### WHAT TO DO:
From the entries below, count the lines holding the word "forall" and give nothing but the number.

--- START ---

(** [None]: a character was refused; the fields stay as they were then. *)
Fixpoint host_loop (l : list ascii) (i : Z) (s : host_state) (u : http_parser_url)
    : option host_state * http_parser_url :=
  match l with
  | [] => (Some s, u)
  | ch :: l =>
      let new_s := http_parse_host_char s ch in
      if bool_decide (new_s = s_http_host_dead) then (None, u)
      else host_loop l (i + 1) new_s (host_fields s new_s i u)
  end.

Definition host_ends_well (s : host_state) : bool :=
  match s with
  | s_http_host | s_http_host_v6_end | s_http_host_port | s_http_host_dead => true
  | _ => false
  end.

(** The answer is 0 ([true]) or 1. *)
Definition http_parse_host (buf : list ascii) (u : http_parser_url) (found_at : bool)
    : outcome (bool * http_parser_url) :=
  _ ← cassert (has_field u UF_HOST);
  let part := take (Z.to_nat (flen u UF_HOST)) (drop (Z.to_nat (off u UF_HOST)) buf) in
  let start := off u UF_HOST in
  let u := set_data UF_HOST (start, 0) u in
  let '(s, u) := host_loop part start (if found_at then s_http_userinfo_start else s_http_host_start) u in
  mret (match s with Some s => host_ends_well s | None => false end, u).

(** ** [http_parser_parse_url] *)

(** The field a state writes; [None] for a delimiter. *)
Definition field_of (s : state) : option nat :=
  match s with
  | s_req_schema => Some UF_SCHEMA
  | s_req_server_with_at | s_req_server => Some UF_HOST
  | s_req_path => Some UF_PATH
  | s_req_query_string => Some UF_QUERY
  | s_req_fragment => Some UF_FRAGMENT
  | _ => None
  end.

(** The first component is [false] for a dead state. *)
Fixpoint url_loop (l : list ascii) (i : Z) (s : state) (old_uf : nat) (found_at : bool)
    (u : http_parser_url) : outcome (bool * bool * http_parser_url) :=
  match l with
  | [] => mret (true, found_at, u)
  | ch :: l =>
      let s := parse_url_char s ch in
      let found_at := found_at || bool_decide (s = s_req_server_with_at) in
      match s with
      | s_dead => mret (false, found_at, u)
      | s_req_spaces_before_url => Crash AssertFailed
      | _ =>
          match field_of s with
          | None => url_loop l (i + 1) s old_uf found_at u
          | Some uf =>
              if Nat.eqb uf old_uf then url_loop l (i + 1) s old_uf found_at (grow uf u)
              else url_loop l (i + 1) s uf found_at (begin_field uf i u)
          end
      end
  end.

(** [strtoul(buf + off, NULL, 10)]: nothing ends the buffer, so digits that
    follow it in memory ([beyond]) are read too. *)
Definition port_value (buf beyond : list ascii) (u : http_parser_url) : Z :=
  eval_digits 10 0 (scan_digits 10 (drop (Z.to_nat (off u UF_PORT)) buf ++ beyond)).1.

Definition host_and_port : Z := Z.lor (Z.shiftl 1 (Z.of_nat UF_HOST)) (Z.shiftl 1 (Z.of_nat UF_PORT)).

(** The checks after the loop. *)
Definition finish_url (buf beyond : list ascii) (is_connect found_at : bool) (u : http_parser_url)
    : outcome (bool * http_parser_url) :=
  if has_field u UF_SCHEMA && negb (has_field u UF_HOST) then mret (false, u)
  else
    '(fine, u) ← (if has_field u UF_HOST then http_parse_host buf u found_at else mret (true, u));
    if negb fine then mret (false, u)
    else if is_connect && negb (field_set u =? host_and_port) then mret (false, u)
    else if has_field u UF_PORT then
      let v := port_value buf beyond u in
      if 65535 <? v then mret (false, u)
      else mret (true, {| field_set := field_set u; port := u16 v; field_data := field_data u |})
    else mret (true, u).

(** The answer is 0 ([true]) or 1; the offsets and lengths of fields that are
    not met stay what they were. *)
Definition http_parser_parse_url (buf : string) (beyond : list ascii) (is_connect : bool)
    (u : http_parser_url) : outcome (bool * http_parser_url) :=
  let u := {| field_set := 0; port := 0; field_data := field_data u |} in
  let l := chars buf in
  '(alive, found_at, u) ←
    url_loop l 0 (if is_connect then s_req_server_start else s_req_spaces_before_url) UF_MAX false u;
  if negb alive then mret (false, u) else finish_url l beyond is_connect found_at u.

(** ** The fields stay in the buffer *)

(** Field [f] is not set, or lies in the first [i] characters. *)
Definition fits (i : Z) (u : http_parser_url) (f : nat) : Prop :=
  has_field u f = true -> 0 <= off u f /\ 0 <= flen u f /\ off u f + flen u f <= i.

Definition in_bounds (i : Z) (u : http_parser_url) : Prop :=
  length (field_data u) = UF_MAX /\ 0 <= field_set u /\ forall f, fits i u f.

Lemma fits_mono i j u : i <= j -> in_bounds i u -> in_bounds j u.
Proof.
  intros Hij (H1 & H2 & H3). split_and!; [done|done|]. intros f Hf.
  destruct (H3 f Hf) as (A & B & C). split_and!; lia.
Qed.

Lemma field_set_data f d u g :
  (f < length (field_data u))%nat -> field (set_data f d u) g = if decide (f = g) then d else field u g.
Proof.
  intros H. unfold field, set_data. cbn [field_data]. destruct (decide (f = g)) as [<-|Hne].
  - by rewrite list_lookup_insert_eq.
  - by rewrite list_lookup_insert_ne.
Qed.

Lemma off_set_data f d u g :
  (f < length (field_data u))%nat -> off (set_data f d u) g = if decide (f = g) then d.1 else off u g.
Proof. intros H. unfold off. rewrite field_set_data by done. by destruct (decide _). Qed.

Lemma flen_set_data f d u g :
  (f < length (field_data u))%nat -> flen (set_data f d u) g = if decide (f = g) then d.2 else flen u g.
Proof. intros H. unfold flen. rewrite field_set_data by done. by destruct (decide _). Qed.

Lemma has_set_data f d u g : has_field (set_data f d u) g = has_field u g.
Proof. done. Qed.

Lemma has_mark f u g : has_field (mark_field f u) g = bool_decide (f = g) || has_field u g.
Proof.
  unfold has_field, mark_field. cbn [field_set]. rewrite Z.lor_spec, orb_comm. f_equal.
  rewrite Z.shiftl_1_l. case_bool_decide as E.
  - subst. apply Z.pow2_bits_true. lia.
  - apply Z.pow2_bits_false. lia.
Qed.

Lemma in_bounds_set i f d u :
  (f < UF_MAX)%nat -> in_bounds i u -> 0 <= d.1 -> 0 <= d.2 -> d.1 + d.2 <= i -> in_bounds i (set_data f d u).
Proof.
  intros Hf (H1 & H2 & H3) Ha Hb Hc. unfold in_bounds. split_and!; [|done|].
  - cbn. by rewrite length_insert.
  - intros g. unfold fits. rewrite has_set_data, off_set_data, flen_set_data by lia.
    destruct (decide (f = g)); [done|apply H3].
Qed.

Lemma in_bounds_mark i f u :
  in_bounds i u -> 0 <= off u f -> 0 <= flen u f -> off u f + flen u f <= i -> in_bounds i (mark_field f u).
Proof.
  intros (H1 & H2 & H3) Ha Hb Hc. unfold in_bounds. split_and!; [done| |].
  - cbn [field_set mark_field]. apply Z.lor_nonneg. split; [done|]. apply Z.shiftl_nonneg. lia.
  - intros g. unfold fits. rewrite has_mark. case_bool_decide as E; [subst; done|apply H3].
Qed.

Lemma in_bounds_begin i f u :
  (f < UF_MAX)%nat -> 0 <= i -> i + 1 < 2 ^ 16 -> in_bounds i u ->
  in_bounds (i + 1) (begin_field f i u) /\ has_field (begin_field f i u) f = true.
Proof.
  intros Hf H0 Hi Hu. assert (HL : length (field_data u) = UF_MAX) by apply Hu. unfold begin_field.
  split; [|rewrite has_mark; by rewrite bool_decide_eq_true_2]. rewrite wrap_id by (unfold in_range; lia).
  apply in_bounds_mark.
  - apply in_bounds_set; [done|eapply fits_mono; [|done]; lia|cbn; lia..].
  - rewrite off_set_data, decide_True by lia. cbn. lia.
  - rewrite flen_set_data, decide_True by lia. cbn. lia.
  - rewrite off_set_data, flen_set_data, !decide_True by lia. cbn. lia.
Qed.

Lemma in_bounds_grow i f u :
  (f < UF_MAX)%nat -> 0 <= i -> i + 1 < 2 ^ 16 -> in_bounds i u -> has_field u f = true ->
  in_bounds (i + 1) (grow f u) /\ has_field (grow f u) f = true.
Proof.
  intros Hf H0 Hi Hu Hs. split; [|done]. destruct (proj2 (proj2 Hu) f Hs) as (A & B & C).
  unfold grow. rewrite wrap_id by (unfold in_range; lia).
  apply in_bounds_set; [done|eapply fits_mono; [|done]; lia|cbn; lia..].
Qed.

Lemma url_loop_bounds l i s old found u :
  0 <= i -> i + Z.of_nat (length l) < 2 ^ 16 -> in_bounds i u ->
  (old = UF_MAX \/ ((old < UF_MAX)%nat /\ has_field u old = true)) ->
  exists alive fa u', url_loop l i s old found u = Ok (alive, fa, u') /\
    in_bounds (i + Z.of_nat (length l)) u'.
Proof.
  revert i s old found u. induction l as [|ch l IH]; intros i s old found u H0 Hl Hu Ho.
  { exists true, found, u. split; [done|]. cbn. by rewrite Z.add_0_r. }
  cbn [length] in Hl |- *. rewrite Nat2Z.inj_succ in Hl |- *.
  replace (i + Z.succ (Z.of_nat (length l))) with ((i + 1) + Z.of_nat (length l)) by lia.
  cbn [url_loop]. cbv zeta. set (s' := parse_url_char s ch). set (fa := found || _).
  assert (Hns : s' <> s_req_spaces_before_url).
  { subst s'. unfold parse_url_char, server_char.
    repeat match goal with |- (if ?b then _ else _) <> _ => destruct b; try done end.
    destruct s; repeat match goal with |- (if ?b then _ else _) <> _ => destruct b; try done end; done. }
  assert (Hskip : exists alive fa' u', url_loop l (i + 1) s' old fa u = Ok (alive, fa', u') /\
    in_bounds (i + 1 + Z.of_nat (length l)) u').
  { apply IH; [lia|lia|eapply fits_mono; [|done]; lia|done]. }
  assert (Hfield : forall uf, (uf < UF_MAX)%nat -> exists alive fa' u',
    (if Nat.eqb uf old then url_loop l (i + 1) s' old fa (grow uf u)
     else url_loop l (i + 1) s' uf fa (begin_field uf i u)) = Ok (alive, fa', u') /\
    in_bounds (i + 1 + Z.of_nat (length l)) u').
  { intros uf Huf. destruct (Nat.eqb_spec uf old) as [->|Hne].
    - destruct Ho as [->|[Ho1 Ho2]]; [unfold UF_MAX in *; lia|].
      destruct (in_bounds_grow i old u Huf H0 ltac:(lia) Hu Ho2) as [G1 G2].
      apply IH; [lia|lia|done|by right].
    - destruct (in_bounds_begin i uf u Huf H0 ltac:(lia) Hu) as [G1 G2].
      apply IH; [lia|lia|done|by right]. }
  destruct s' eqn:Es'; try done; cbn [field_of]; try (apply Hskip);
    try (apply Hfield; unfold UF_MAX, UF_SCHEMA, UF_HOST, UF_PATH, UF_QUERY, UF_FRAGMENT; lia).
  exists false, fa, u. split; [done|]. eapply fits_mono; [|done]. lia.
Qed.

(** States of the host in which no character of the host itself was met. *)
Definition before_host (s : host_state) : bool :=
  match s with
  | s_http_userinfo_start | s_http_userinfo | s_http_host_start | s_http_host_v6_start => true
  | _ => false
  end.

Lemma host_char_from s ch :
  (http_parse_host_char s ch = s_http_host -> s = s_http_host \/ s = s_http_host_start) /\
  (http_parse_host_char s ch = s_http_host_v6 -> s = s_http_host_v6 \/ s = s_http_host_v6_start) /\
  (before_host (http_parse_host_char s ch) = true -> before_host s = true).
Proof.
  unfold http_parse_host_char, in_v6, in_zone, after_host.
  destruct s; repeat match goal with |- context [if ?b then _ else _] => destruct b end;
    split_and!; intros; cbn in *; try done; auto.
Qed.

(** [f] is set and lies in the first [i] characters. *)
Definition lies (i : Z) (u : http_parser_url) (f : nat) : Prop :=
  has_field u f = true /\ 0 <= off u f /\ 0 <= flen u f /\ off u f + flen u f <= i.

Record host_inv (N i : Z) (s : host_state) (u : http_parser_url) : Prop := {
  hi_bounds : in_bounds N u;
  hi_host : lies i u UF_HOST;
  hi_fresh : before_host s = true -> flen u UF_HOST = 0;
  hi_port : s = s_http_host_port -> lies i u UF_PORT;
  hi_userinfo : s = s_http_userinfo -> lies i u UF_USERINFO }.

Lemma lies_mono i j u f : i <= j -> lies i u f -> lies j u f.
Proof. intros H (A & B & C & D). split_and!; [done|lia..]. Qed.

Lemma lies_set i f d u :
  (f < UF_MAX)%nat -> length (field_data u) = UF_MAX -> has_field u f = true ->
  0 <= d.1 -> 0 <= d.2 -> d.1 + d.2 <= i -> lies i (set_data f d u) f.
Proof.
  intros Hf HL Hs Ha Hb Hc. unfold lies. rewrite has_set_data, off_set_data, flen_set_data by lia.
  by rewrite !decide_True.
Qed.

--- END ---

### YOUR SOLUTION:
2